Cauliflower requires rich, well-drained soil and moderate temperatures that are neither too hot nor too cold (preferably between 55° and 75°F during maturity).
Begin with strong seedlings, transplant at the proper time (depending on varietal), use proper spacing (12-18” between plants and 24-36” between rows), provide plenty of fertility and moisture, and use a “tying” technique to blanch the cauliflower crown for ideal white color.
Cauliflower is a slightly finicky crop that needs to be harvested in the perfect window when the crowns are firm and round, but not over-ripe or sprouting.

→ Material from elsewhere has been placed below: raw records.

(* ===== verification/Visits.v ===== *)
(** What [Index.Locate] of src/segments/index.go calls back, for any callback:
    the parts of the segments that make up the needle, in order. *)
From stdpp Require Import base numbers list.
From Stdlib Require Import ZArith Lia.
From S2P Require Import Prelude Segments.
Open Scope Z_scope.

(** A list of calls, made until one answers false. *)
Fixpoint runCalls {S} (cb : S → Z → Extent → S * bool) (xs : list (Z * Extent)) (s : S) : S :=
  match xs with
  | [] => s
  | (i, e) :: xs => let '(s, ok) := cb s i e in if ok then runCalls cb xs s else s
  end.

(** The position of segment [k] in the whole. *)
Definition segStart (ls : list Z) (k : nat) : Z := Zsum (take k ls).

(** The calls [xs] cover the bytes from [pos] to [fin] of the whole, without
    gaps, and each takes as much of its segment as it can; only a call for an empty segment is empty. *)
Fixpoint tiles (ls : list Z) (pos fin : Z) (xs : list (Z * Extent)) : Prop :=
  match xs with
  | [] => pos = fin
  | (i, e) :: xs =>
      ∃ l, 0 ≤ i ∧ ls !! Z.to_nat i = Some l ∧ 0 ≤ Start e ∧ 0 ≤ eLength e ∧ eLength e = Z.min (l - Start e) (fin - pos) ∧
           (0 < eLength e ∨ l = 0) ∧ segStart ls (Z.to_nat i) + Start e = pos ∧ tiles ls (pos + eLength e) fin xs
  end.

Lemma segStart_S ls k l : ls !! k = Some l → segStart ls (S k) = segStart ls k + l.
Proof. intros H. unfold segStart. rewrite (take_S_r _ _ _ H), Zsum_app. cbn. lia. Qed.

Lemma Zsum_Forall_nonneg ls : Forall (λ l, 0 ≤ l) ls → 0 ≤ Zsum ls.
Proof. unfold Zsum. induction 1; cbn; lia. Qed.

Lemma Zsum_ge ls l : Forall (λ l, 0 ≤ l) ls → l ∈ ls → l ≤ Zsum ls.
Proof.
  induction 1 as [|x ls Hx Hf IH]; intros Hl; [by apply elem_of_nil in Hl|].
  pose proof (Zsum_Forall_nonneg ls Hf). change (Zsum (x :: ls)) with (x + Zsum ls).
  apply elem_of_cons in Hl as [->|Hl%IH]; lia.
Qed.

Section Laws.
Context (ls : list Z) (Hpos : Forall (λ l, 0 ≤ l) ls) (Hsum : Zsum ls < 2 ^ 63).

Lemma segStart_nonneg k : 0 ≤ segStart ls k.
Proof using Hpos. apply Zsum_Forall_nonneg. by apply Forall_take. Qed.

Lemma Zsum_split k : Zsum ls = segStart ls k + Zsum (drop k ls).
Proof. unfold segStart. by rewrite <- Zsum_app, take_drop. Qed.

Lemma Zsum_drop_nonneg k : 0 ≤ Zsum (drop k ls).
Proof using Hpos. apply Zsum_Forall_nonneg. by apply Forall_drop. Qed.

Lemma segStart_mono j k : (j ≤ k)%nat → segStart ls j ≤ segStart ls k.
Proof using Hpos.
  intros H. unfold segStart. replace k with (j + (k - j))%nat by lia.
  rewrite <- take_take_drop, Zsum_app.
  pose proof (Zsum_Forall_nonneg (take (k - j) (drop j ls)) ltac:(by apply Forall_take, Forall_drop)). lia.
Qed.

(** The calls of a scan that is [k] segments in and has to cover [len] bytes
    from offset [s] of the current segment. *)
Fixpoint visits (k : Z) (hay : list Z) (s len : Z) : list (Z * Extent) :=
  if len =? 0 then []
  else
    match hay with
    | [] => []
    | l :: hay =>
        if (s <? l) || (s =? l) && (l =? 0)
        then (k, mkExtent s (Z.min l (s + len) - s)) :: visits (k + 1) hay 0 (len - (Z.min l (s + len) - s))
        else visits (k + 1) hay (s - l) len
    end.

Lemma Scan_visits {S} (cb : S → Z → Extent → S * bool) off hay : ∀ k s len st,
  Forall (λ l, 0 ≤ l) hay → Zsum hay < 2 ^ 63 → 0 ≤ s → 0 ≤ len → s + len < 2 ^ 63 →
  (Scan (λ s i e, cb s (i + off) e) k hay (mkExtent s len) st).1 = runCalls cb (visits (k + off) hay s len) st.
Proof.
  clear Hpos Hsum. induction hay as [|l hay IH]; intros k s len st Hf Hs0 Hs Hl Hb; cbn [Scan visits eLength Start];
    (destruct (Z.eqb_spec len 0) as [->|Hl0]; [done|]); [done|].
  apply Forall_cons in Hf as [Hl' Hf]. pose proof (Zsum_Forall_nonneg hay Hf). change (Zsum (l :: hay)) with (l + Zsum hay) in Hs0.
  destruct ((s <? l) || (s =? l) && (l =? 0)) eqn:Htest.
  - assert (Hsl : s ≤ l) by (apply orb_true_iff in Htest as [?%Z.ltb_lt|[?%Z.eqb_eq ?]%andb_true_iff]; lia).
    unfold End_; cbn [Start eLength]. rewrite (i64_small (s + len)), i64_small by lia.
    rewrite (proj2 (Z.leb_le _ _)) by lia. cbn [runCalls].
    destruct (cb st (k + off) _) as [st' []]; [|done]. rewrite i64_small by lia.
    rewrite IH by (done || lia). by replace (k + 1 + off) with (k + off + 1) by lia.
  - assert (Hsl : l ≤ s) by (apply orb_false_iff in Htest as [?%Z.ltb_ge _]; lia).
    rewrite i64_small by lia. rewrite IH by (done || lia). by replace (k + 1 + off) with (k + off + 1) by lia.
Qed.

(** A callback that accepts everything sees a needle inside of the segments
    to its end. *)
Lemma Scan_found {S} (cb : S → Z → Extent → S * bool) hay : (∀ st i e, (cb st i e).2 = true) → ∀ k s len st,
  Forall (λ l, 0 ≤ l) hay → Zsum hay < 2 ^ 63 → 0 ≤ s → 0 ≤ len → s + len ≤ Zsum hay →
  (Scan cb k hay (mkExtent s len) st).2 = true.
Proof.
  clear Hpos Hsum. intros Hcb. induction hay as [|l hay IH]; intros k s len st Hf Hs0 Hs Hl Hb; cbn [Scan eLength Start];
    (destruct (Z.eqb_spec len 0) as [->|Hl0]; [done|]); [cbn in Hb; lia|].
  apply Forall_cons in Hf as [Hl' Hf]. pose proof (Zsum_Forall_nonneg hay Hf). change (Zsum (l :: hay)) with (l + Zsum hay) in *.
  destruct ((s <? l) || (s =? l) && (l =? 0)) eqn:Htest.
  - assert (Hsl : s ≤ l) by (apply orb_true_iff in Htest as [?%Z.ltb_lt|[?%Z.eqb_eq ?]%andb_true_iff]; lia).
    unfold End_; cbn [Start eLength]. rewrite (i64_small (s + len)), i64_small by lia.
    rewrite (proj2 (Z.leb_le _ _)) by lia. specialize (Hcb st k (mkExtent s (Z.min l (s + len) - s))).
    destruct (cb st k _) as [st' ok]. cbn in Hcb. subst ok. rewrite i64_small by lia. apply IH; done || lia.
  - assert (Hsl : l ≤ s) by (apply orb_false_iff in Htest as [?%Z.ltb_ge _]; lia).
    rewrite i64_small by lia. apply IH; done || lia.
Qed.

Lemma visits_tiles k : ∀ s len, (k ≤ length ls)%nat → 0 ≤ s → 0 ≤ len →
  segStart ls k + s ≤ Zsum ls →
  tiles ls (segStart ls k + s) (Z.min (segStart ls k + s + len) (Zsum ls)) (visits (Z.of_nat k) (drop k ls) s len).
Proof using Hpos.
  remember (length ls - k)%nat as n eqn:Hn. revert k Hn.
  induction n as [|n IH]; intros k Hn s len Hk Hs Hl Hin.
  - rewrite drop_ge by lia. pose proof (Zsum_split k) as Hsp. rewrite drop_ge in Hsp by lia. cbn in Hsp.
    cbn [visits]. destruct (len =? 0); cbn [tiles]; lia.
  - destruct (lookup_lt_is_Some_2 ls k) as [l Hlk]; [lia|]. rewrite (drop_S _ _ _ Hlk). cbn [visits].
    pose proof (proj1 (Forall_lookup _ _) Hpos _ _ Hlk) as Hl0. cbn in Hl0.
    destruct (Z.eqb_spec len 0) as [->|Hne]; [cbn [tiles]; lia|].
    pose proof (segStart_S _ _ _ Hlk) as HS. pose proof (Zsum_split (S k)). pose proof (Zsum_drop_nonneg (S k)).
    destruct ((s <? l) || (s =? l) && (l =? 0)) eqn:Htest.
    + assert (Hsl : s ≤ l) by (apply orb_true_iff in Htest as [?%Z.ltb_lt|[?%Z.eqb_eq ?]%andb_true_iff]; lia).
      cbn [tiles Start eLength]. exists l. rewrite Nat2Z.id. split_and!; [lia|done|lia|lia|lia| |lia|].
      { apply orb_true_iff in Htest as [?%Z.ltb_lt|[?%Z.eqb_eq ?%Z.eqb_eq]%andb_true_iff]; lia. }
      replace (Z.of_nat k + 1) with (Z.of_nat (S k)) by lia.
      destruct (Z.min_spec l (s + len)) as [[Hc ->]|[Hc ->]].
      * specialize (IH (S k) ltac:(lia) 0 (len - (l - s)) ltac:(lia) ltac:(lia) ltac:(lia) ltac:(lia)).
        rewrite HS in IH. replace (segStart ls k + s + (l - s)) with (segStart ls k + l + 0) by lia.
        by replace (segStart ls k + s + len) with (segStart ls k + l + 0 + (len - (l - s))) by lia.
      * replace (len - (s + len - s)) with 0 by lia.
        replace (visits _ _ _ _) with (@nil (Z * Extent)) by by destruct (drop (S k) ls). cbn [tiles]. lia.
    + assert (Hsl : l ≤ s) by (apply orb_false_iff in Htest as [?%Z.ltb_ge _]; lia).
      replace (Z.of_nat k + 1) with (Z.of_nat (S k)) by lia.
      specialize (IH (S k) ltac:(lia) (s - l) len ltac:(lia) ltac:(lia) Hl ltac:(lia)).
      rewrite HS in IH. by replace (segStart ls k + l + (s - l)) with (segStart ls k + s) in IH by lia.
Qed.

Lemma newIndexLoop_get : ∀ (hay : list Z) s k, 0 ≤ s → Forall (λ l, 0 ≤ l) hay → s + Zsum hay < 2 ^ 63 →
  newIndexLoop s hay !! k = (λ l, mkExtent (s + segStart hay k) l) <$> hay !! k.
Proof.
  clear Hpos Hsum. induction hay as [|l hay IH]; intros s k Hs Hf Hb; [by destruct k|].
  apply Forall_cons in Hf as [Hl Hf]. pose proof (Zsum_Forall_nonneg hay Hf).
  change (Zsum (l :: hay)) with (l + Zsum hay) in Hb. cbn [newIndexLoop]. rewrite i64_small by lia.
  destruct k as [|k]; cbn [lookup list_lookup].
  - cbn. do 2 f_equal. unfold segStart. cbn. lia.
  - rewrite IH by (done || lia). change (segStart (l :: hay) (S k)) with (l + segStart hay k).
    destruct (hay !! k); [|done]. cbn. do 2 f_equal. lia.
Qed.

Definition indexEnd (s : Z) (i : nat) : bool :=
  match newIndexLoop 0 ls !! i with Some e0 => s <? End_ e0 | None => false end.

Lemma indexEnd_spec s k : (k < length ls)%nat → indexEnd s k = (s <? segStart ls (S k)).
Proof using Hpos Hsum.
  intros Hk. destruct (lookup_lt_is_Some_2 ls k Hk) as [l Hl]. unfold indexEnd.
  rewrite newIndexLoop_get, Hl by (done || lia). cbn. unfold End_; cbn [Start eLength]. rewrite (segStart_S _ _ _ Hl).
  pose proof (segStart_nonneg k). pose proof (segStart_nonneg (S k)) as H1. rewrite (segStart_S _ _ _ Hl) in H1.
  pose proof (Zsum_split (S k)) as Hs. rewrite (segStart_S _ _ _ Hl) in Hs. pose proof (Zsum_drop_nonneg (S k)).
  by rewrite i64_small by lia.
Qed.

Lemma search_first s : 0 ≤ s →
  let first := sort_Search (length ls) (indexEnd s) in
  segStart ls first ≤ s ∧ (is_Some (ls !! first) → s < segStart ls (S first)) ∧ (s < Zsum ls → is_Some (ls !! first)).
Proof using Hpos Hsum.
  intros Hs first. destruct (sort_Search_spec (length ls) (indexEnd s)) as (Hle & Hlo & Hhi).
  { intros a b Hab. rewrite !indexEnd_spec by lia. pose proof (segStart_mono (S a) (S b) ltac:(lia)).
    rewrite !Z.ltb_lt. lia. }
  fold first in Hle, Hlo, Hhi. split.
  - destruct first as [|k]; [change (0 ≤ s); lia|].
    specialize (Hlo k ltac:(lia)). rewrite indexEnd_spec in Hlo by lia. by apply Z.ltb_ge in Hlo.
  - split.
    + intros [l Hd]. pose proof (lookup_lt_Some _ _ _ Hd). specialize (Hhi first ltac:(lia)).
      rewrite indexEnd_spec in Hhi by lia. by apply Z.ltb_lt in Hhi.
    + intros Hin. destruct (ls !! first) as [l|] eqn:Hd; [done|].
      apply lookup_ge_None in Hd. assert (Hk : first = length ls) by lia. clearbody first. subst first.
      destruct (length ls) as [|k] eqn:El; [destruct ls; [cbn in Hin; lia|done]|].
      specialize (Hlo k ltac:(lia)). rewrite indexEnd_spec in Hlo by lia. apply Z.ltb_ge in Hlo.
      rewrite <- El in Hlo. pose proof (Zsum_split (length ls)) as Hsp. rewrite drop_all in Hsp. cbn in Hsp. lia.
Qed.

Lemma Locate_found {S} (cb : S → Z → Extent → S * bool) s len st : (∀ st i e, (cb st i e).2 = true) →
  0 ≤ s → 0 ≤ len → s < Zsum ls → s + len ≤ Zsum ls →
  (Locate (NewIndex ls) (mkExtent s len) cb st).2 = true.
Proof using Hpos Hsum.
  intros Hcb Hs Hl Hin Hend. unfold Locate, NewIndex; cbn [segments Start eLength].
  assert (Hlen : length (newIndexLoop 0 ls) = length ls) by (by rewrite <- (length_map eLength), newIndexLoop_lens).
  rewrite Hlen. fold (indexEnd s). destruct (search_first s Hs) as (Hb & _ & Hf). destruct (Hf Hin) as [l Hd].
  rewrite newIndexLoop_get, Hd by (done || lia). cbn [fmap option_fmap option_map Start].
  pose proof (segStart_nonneg (sort_Search (length ls) (indexEnd s))).
  pose proof (Zsum_split (sort_Search (length ls) (indexEnd s))).
  rewrite Z.add_0_l, (i64_small (s - _)) by lia. rewrite <- skipn_map, newIndexLoop_lens.
  apply Scan_found; [intros st' i e; apply Hcb|by apply Forall_drop|lia..].
Qed.

(** [Locate] calls back parts that tile the needle as far as the segments
    reach; a needle that starts behind them is not called for at all. *)
Lemma Locate_tiles s len : 0 ≤ s → 0 ≤ len → s + len < 2 ^ 63 →
  ∃ xs, (∀ S (cb : S → Z → Extent → S * bool) st,
           (Locate (NewIndex ls) (mkExtent s len) cb st).1 = runCalls cb xs st) ∧
        (if s <? Zsum ls then tiles ls s (Z.min (s + len) (Zsum ls)) xs else xs = []).
Proof using Hpos Hsum.
  intros Hs Hl Hb. unfold Locate, NewIndex; cbn [segments Start eLength].
  assert (Hlen : length (newIndexLoop 0 ls) = length ls).
  { rewrite <- (length_map eLength), newIndexLoop_lens. done. }
  rewrite Hlen. fold (indexEnd s). destruct (search_first s Hs) as (Hbelow & Hfirst & _).
  set (first := sort_Search _ (indexEnd s)) in *. rewrite newIndexLoop_get by (done || lia).
  pose proof (segStart_nonneg first). pose proof (Zsum_split first). pose proof (Zsum_drop_nonneg first).
  destruct (ls !! first) as [l|] eqn:Hd; cbn [fmap option_fmap option_map].
  - pose proof (lookup_lt_Some _ _ _ Hd). specialize (Hfirst ltac:(done)).
    pose proof (Zsum_split (S first)). pose proof (Zsum_drop_nonneg (S first)).
    exists (visits (0 + Z.of_nat first) (drop first ls) (s - segStart ls first) len). split.
    + intros S cb st. cbn [Start]. rewrite Z.add_0_l, (i64_small (s - _)) by lia.
      rewrite <- skipn_map, newIndexLoop_lens. apply Scan_visits; [by apply Forall_drop|lia..].
    + rewrite (proj2 (Z.ltb_lt _ _)) by lia. rewrite Z.add_0_l.
      pose proof (visits_tiles first (s - segStart ls first) len ltac:(lia) ltac:(lia) Hl ltac:(lia)) as Ht.
      by replace (segStart ls first + (s - segStart ls first)) with s in Ht by lia.
  - apply lookup_ge_None in Hd. exists []. split; [done|].
    rewrite drop_ge in * by lia. cbn in *. by rewrite (proj2 (Z.ltb_ge _ _)) by lia.
Qed.
End Laws.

Is cauliflower difficult to grow?
Cauliflower is moderately difficult to grow and not recommended for beginner gardeners. It is very sensitive to temperature and requires proper timing to be successful. However, once you get the hang of it, you can grow this delicious crown all season long.
How long does it take for cauliflower to grow?
Most cauliflower varieties take 60 to 80 days to mature from the seeding date.
How many heads of cauliflower do you get from one plant?
Cauliflower produces one head per plant. It requires ample garden space and is best planted in successions (seeding every 2-3 weeks) for a continuous supply).
In spite of its pickiness, garden-fresh cauliflower is outrageously delicious and far more affordable than its grocery store counterparts. It is one of the healthiest and most versatile vegetables you can grow. It may take some trial and error to get the perfect crowns you’ve been dreaming of, but anyone can learn to grow cauliflower. May your brassica patch yield in abundance!